■ **Exercise objective**
Check which lines in the records hold "reflexivity" and report how many there are, with no other text.

■ **Recorded data**
──────────
(** C9: when the resolved target name is 'FlatField position',
    'Park position', 'Test' or 'NOTSET', [run] raises ValueError and the
    extraction is not entered; for any other name the check raises nothing,
    the extraction is entered with that name, and [run] ends as the
    extraction ends. *)
Theorem run_refuses_placeholder_targets (md : gmap string string)
    (forceObjectName object : string) (spectractor_run : string -> result unit) :
  md !! "OBJECT" = Some object ->
  let target := if negb (String.eqb forceObjectName "") then forceObjectName else object in
  let step := run md forceObjectName spectractor_run in
  (In target notCelestial ->
     (exists msg, outcome step = Raise (ValueError [msg]))
     /\ Forall (fun ev => isSpectractorRun ev = false) (trace step))
  /\ (~ In target notCelestial ->
     outcome step = spectractor_run target
     /\ In (SpectractorRun target) (trace step)).
Proof.
  intros Hmd target step.
  pose proof (resolveTarget_outcome md forceObjectName object Hmd) as Hout.
  pose proof (resolveTarget_trace md forceObjectName) as Htr.
  fold target in Hout. subst step. unfold run.
  destruct (resolveTarget md forceObjectName) as [rt ro]. cbn in Hout, Htr. subst ro.
  rewrite bind_Ok.
  split; intros Htarget.
  - rewrite (proj2 (notCelestial_decide target) Htarget). cbn.
    split; [now eexists |].
    now rewrite app_nil_r.
  - destruct (bool_decide (target ∈ notCelestial)) eqn:Hdec.
    + apply notCelestial_decide in Hdec. contradiction.
    + cbn. split; [reflexivity |].
      apply in_or_app. right. now left.
Qed.

Lemma run_refuses_placeholder_targets_witness :
  ((exists msg, outcome (run {[ "OBJECT" := "Park position" ]} "" (fun _ => Ok tt))
                = Raise (ValueError [msg]))
   /\ Forall (fun ev => isSpectractorRun ev = false)
        (trace (run {[ "OBJECT" := "Park position" ]} "" (fun _ => Ok tt)))).
Proof.
  refine (proj1 (run_refuses_placeholder_targets
                   {[ "OBJECT" := "Park position" ]} "" "Park position"
                   (fun _ => Ok tt) _) _).
  - reflexivity.
  - right. now left.
Defined.

(** A star goes through, and a forced name replaces the header's. *)
Example run_accepts_star :
  run {[ "OBJECT" := "HD 55852" ]} "" (fun _ => Ok tt)
  = mkIO [SpectractorRun "HD 55852"] (Ok tt).
Proof. reflexivity. Qed.

Example run_forced_name_is_checked :
  run {[ "OBJECT" := "HD 55852" ]} "NOTSET" (fun _ => Ok tt)
  = mkIO [LogWarn "Forcing target name from HD 55852 to NOTSET"]
         (Raise (ValueError ["OBJECT set to NOTSET - this is not a celestial object!"])).
Proof. reflexivity. Qed.

End RunFacts.

(** ** [makeGainFlat] *)

Module GainFlatFacts.

Import BBox GainFlat.
Local Open Scope Z_scope.

Lemma setImageInBox_inv (flat flat' : Exposure) (bbox : Box2I) (value : R) :
  setImageInBox flat bbox value = Ok flat' ->
  boxContainsBox (getExposureBBox flat) bbox = true
  /\ getExposureBBox flat' = getExposureBBox flat
  /\ (forall p, image flat' p
                = if boxContainsPixel bbox p then value else image flat p).
Proof.
  unfold setImageInBox.
  destruct (boxContainsBox _ _); [| discriminate].
  intros [= <-]. cbn. auto.
Qed.

(** The names of the detector are the keys of the dictionary: every
    amplifier has a gain. *)
Lemma gain_of_amp (detector : list Amplifier) (gainDict : gmap string R) (amp : Amplifier) :
  dom gainDict = list_to_set (List.map getName detector) ->
  In amp detector ->
  exists g, gainDict !! getName amp = Some g.
Proof.
  intros Hdom Hin.
  apply (elem_of_dom (D := gset string)). rewrite Hdom.
  apply elem_of_list_to_set, list_elem_of_In. now apply in_map.
Qed.

Section Loop.
Variable gainDict : gmap string R.

(** The loop runs to its end when every amplifier has a gain and a box that
    fits. *)
Lemma gainLoop_runs (amps : list Amplifier) (flat : Exposure) :
  Forall (fun amp => exists g, gainDict !! getName amp = Some g) amps ->
  Forall (fun amp => boxContainsBox (getExposureBBox flat) (getBBox amp) = true) amps ->
  exists flat', gainLoop amps gainDict flat = Ok flat'.
Proof.
  revert flat. induction amps as [| amp amps IH]; intros flat Hgain Hfit; cbn.
  - now exists flat.
  - inversion Hgain as [| ? ? [g Hg] Hgains]; subst.
    inversion Hfit as [| ? ? Hbox Hfits]; subst.
    unfold gainDict_getitem, setImageInBox. rewrite Hg, Hbox. cbn.
    now apply IH.
Qed.

(** An amplifier whose box does not fit stops the loop. *)
Lemma gainLoop_LengthError (amp : Amplifier) (amps : list Amplifier) (flat : Exposure) (g : R) :
  gainDict !! getName amp = Some g ->
  boxContainsBox (getExposureBBox flat) (getBBox amp) = false ->
  gainLoop (amp :: amps) gainDict flat = Raise LengthError.
Proof.
  intros Hg Hbox. cbn. unfold gainDict_getitem, setImageInBox.
  now rewrite Hg, Hbox.
Qed.

(** The loop touches the image plane only. *)
Lemma gainLoop_planes (amps : list Amplifier) (flat flat' : Exposure) :
  gainLoop amps gainDict flat = Ok flat' ->
  getExposureBBox flat' = getExposureBBox flat
  /\ mask flat' = mask flat
  /\ variance flat' = variance flat
  /\ getDetector flat' = getDetector flat.
Proof.
  revert flat. induction amps as [| amp amps IH]; intros flat; cbn.
  - now intros [= <-].
  - destruct (gainDict_getitem gainDict (getName amp)) as [g |]; cbn; [| discriminate].
    unfold setImageInBox.
    destruct (boxContainsBox _ _); cbn; [| discriminate].
    intros Hloop. now destruct (IH _ Hloop) as (-> & -> & -> & ->).
Qed.

(** A pixel outside the boxes of all amplifiers keeps its value. *)
Lemma gainLoop_untouched (amps : list Amplifier) (flat flat' : Exposure) (p : Pixel) :
  gainLoop amps gainDict flat = Ok flat' ->
  Forall (fun amp => boxContainsPixel (getBBox amp) p = false) amps ->
  image flat' p = image flat p.
Proof.
  revert flat. induction amps as [| amp amps IH]; intros flat; cbn.
  - now intros [= <-].
  - destruct (gainDict_getitem gainDict (getName amp)) as [g |]; cbn; [| discriminate].
    destruct (setImageInBox flat (getBBox amp) g) as [flat1 |] eqn:Hset; cbn;
      [| discriminate].
    intros Hloop Hout. inversion Hout as [| ? ? Hamp Hamps]; subst.
    rewrite (IH _ Hloop Hamps).
    apply setImageInBox_inv in Hset as (_ & _ & Himg).
    now rewrite Himg, Hamp.
Qed.

(** A pixel takes the gain of the last amplifier whose box holds it. *)
Lemma gainLoop_last_writer (before after : list Amplifier) (amp : Amplifier)
    (flat flat' : Exposure) (p : Pixel) (g : R) :
  gainLoop (before ++ amp :: after) gainDict flat = Ok flat' ->
  gainDict !! getName amp = Some g ->
  boxContainsPixel (getBBox amp) p = true ->
  Forall (fun later => boxContainsPixel (getBBox later) p = false) after ->
  image flat' p = g.
Proof.
  revert flat. induction before as [| amp0 before IH]; intros flat; cbn.
  - intros Hloop Hg Hin Hafter.
    unfold gainDict_getitem in Hloop. rewrite Hg in Hloop. cbn in Hloop.
    destruct (setImageInBox flat (getBBox amp) g) as [flat1 |] eqn:Hset; cbn in Hloop;
      [| discriminate].
    rewrite (gainLoop_untouched _ _ _ _ Hloop Hafter).
    apply setImageInBox_inv in Hset as (_ & _ & Himg).
    now rewrite Himg, Hin.
  - destruct (gainDict_getitem gainDict (getName amp0)) as [g0 |]; cbn; [| discriminate].
    destruct (setImageInBox flat (getBBox amp0) g0) as [flat1 |]; cbn; [| discriminate].
    apply IH.
Qed.

(** The first amplifier whose box does not fit stops the loop. *)
Lemma gainLoop_unfit (amps : list Amplifier) (flat : Exposure) :
  Forall (fun amp => exists g, gainDict !! getName amp = Some g) amps ->
  Exists (fun amp => boxContainsBox (getExposureBBox flat) (getBBox amp) = false) amps ->
  gainLoop amps gainDict flat = Raise LengthError.
Proof.
  revert flat. induction amps as [| amp amps IH]; intros flat Hgain Hex.
  - inversion Hex.
  - inversion Hgain as [| ? ? [g Hg] Hgains]; subst.
    destruct (boxContainsBox (getExposureBBox flat) (getBBox amp)) eqn:Hbox.
    + cbn. unfold gainDict_getitem, setImageInBox. rewrite Hg, Hbox. cbn.
      apply IH; [exact Hgains |].
      inversion Hex as [? ? Hhead | ? ? Htail]; subst; [congruence | exact Htail].
    + now apply (gainLoop_LengthError amp amps flat g).
Qed.

End Loop.

Section MakeGainFlat.
Variables (detectorExposure : Exposure) (gainDict : gmap string R).

Let detector : list Amplifier := getDetector detectorExposure.
Let ampNames : gset string := list_to_set (List.map getName detector).
Let fits (amp : Amplifier) : Prop :=
  boxContainsBox (getExposureBBox detectorExposure) (getBBox amp) = true.

Lemma makeGainFlat_rejects :
  dom gainDict <> ampNames ->
  makeGainFlat detectorExposure gainDict = Raise AssertionError.
Proof.
  intros Hdom. unfold makeGainFlat.
  now rewrite bool_decide_eq_false_2.
Qed.

Lemma makeGainFlat_accepts :
  dom gainDict = ampNames ->
  Forall fits detector ->
  exists flat,
    makeGainFlat detectorExposure gainDict = Ok flat
    /\ (forall p, mask flat p = 0)
    /\ (forall p, variance flat p = 0%R)
    /\ (forall before amp after p,
          detector = before ++ amp :: after ->
          boxContainsPixel (getBBox amp) p = true ->
          Forall (fun later => boxContainsPixel (getBBox later) p = false) after ->
          gainDict !! getName amp = Some (image flat p)).
Proof.
  intros Hdom Hfit.
  assert (Forall (fun amp => exists g, gainDict !! getName amp = Some g) detector)
    as Hgains.
  { apply List.Forall_forall. intros amp Hamp. now apply (gain_of_amp detector). }
  destruct (gainLoop_runs gainDict detector detectorExposure Hgains Hfit)
    as [flat1 Hloop].
  unfold makeGainFlat. fold detector. fold ampNames.
  rewrite bool_decide_eq_true_2 by exact Hdom.
  rewrite Hloop. eexists. split; [reflexivity |]. cbn.
  split; [reflexivity |]. split; [reflexivity |].
  intros before amp after p Hsplit Hin Hafter.
  rewrite List.Forall_forall in Hgains.
  destruct (Hgains amp) as [g Hg].
  { rewrite Hsplit. apply in_or_app. right. now left. }
  rewrite Hg. f_equal. symmetry.
  rewrite Hsplit in Hloop.
  exact (gainLoop_last_writer gainDict before after amp _ _ p g Hloop Hg Hin Hafter).
Qed.

Lemma makeGainFlat_LengthError :
  dom gainDict = ampNames ->
  Exists (fun amp => ~ fits amp) detector ->
  makeGainFlat detectorExposure gainDict = Raise LengthError.
Proof.
  intros Hdom Hex.
  unfold makeGainFlat. fold detector. fold ampNames.
  rewrite bool_decide_eq_true_2 by exact Hdom.
  rewrite gainLoop_unfit; [reflexivity | |].
  - apply List.Forall_forall. intros amp Hamp. now apply (gain_of_amp detector).
  - eapply List.Exists_impl; [| exact Hex].
    intros amp Hamp. unfold fits in Hamp. now destruct (boxContainsBox _ _).
Qed.

(** C10, as the code has it: when the keys of the gain dictionary are
    exactly the amplifier names and every amplifier box fits in the
    exposure, makeGainFlat returns a flat whose mask and variance planes are
    zero everywhere and in which each pixel of an amplifier's box that lies
    in no later amplifier's box holds that amplifier's gain (so every pixel
    of every box, when the boxes do not overlap); a dictionary with other
    keys is refused with an assertion failure before the loop. *)
Theorem makeGainFlat_spec :
  (dom gainDict = ampNames ->
   Forall fits detector ->
   exists flat,
     makeGainFlat detectorExposure gainDict = Ok flat
     /\ (forall p, mask flat p = 0)
     /\ (forall p, variance flat p = 0%R)
     /\ (forall before amp after p,
           detector = before ++ amp :: after ->
           boxContainsPixel (getBBox amp) p = true ->
           Forall (fun later => boxContainsPixel (getBBox later) p = false) after ->
           gainDict !! getName amp = Some (image flat p)))
  /\ (dom gainDict <> ampNames ->
      makeGainFlat detectorExposure gainDict = Raise AssertionError).
Proof.
  split.
  - exact makeGainFlat_accepts.
  - exact makeGainFlat_rejects.
Qed.

End MakeGainFlat.

Lemma twoGains_dom : dom twoGains = ({[ "A"; "B" ]} : gset string).
Proof.
  unfold twoGains. rewrite dom_insert_L, dom_singleton_L. reflexivity.
Qed.

Lemma makeGainFlat_spec_witness :
  exists flat,
    makeGainFlat (twoPixelExposure [ampLeft; ampRight]) twoGains = Ok flat
    /\ (forall p, mask flat p = 0)
    /\ (forall p, variance flat p = 0%R)
    /\ (forall before amp after p,
          [ampLeft; ampRight] = before ++ amp :: after ->
          boxContainsPixel (getBBox amp) p = true ->
          Forall (fun later => boxContainsPixel (getBBox later) p = false) after ->
          twoGains !! getName amp = Some (image flat p)).
Proof.
  refine (proj1 (makeGainFlat_spec (twoPixelExposure [ampLeft; ampRight]) twoGains) _ _).
  - rewrite twoGains_dom. cbn. set_solver.
  - repeat constructor.
Defined.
──────────
■ **Result of the task**
8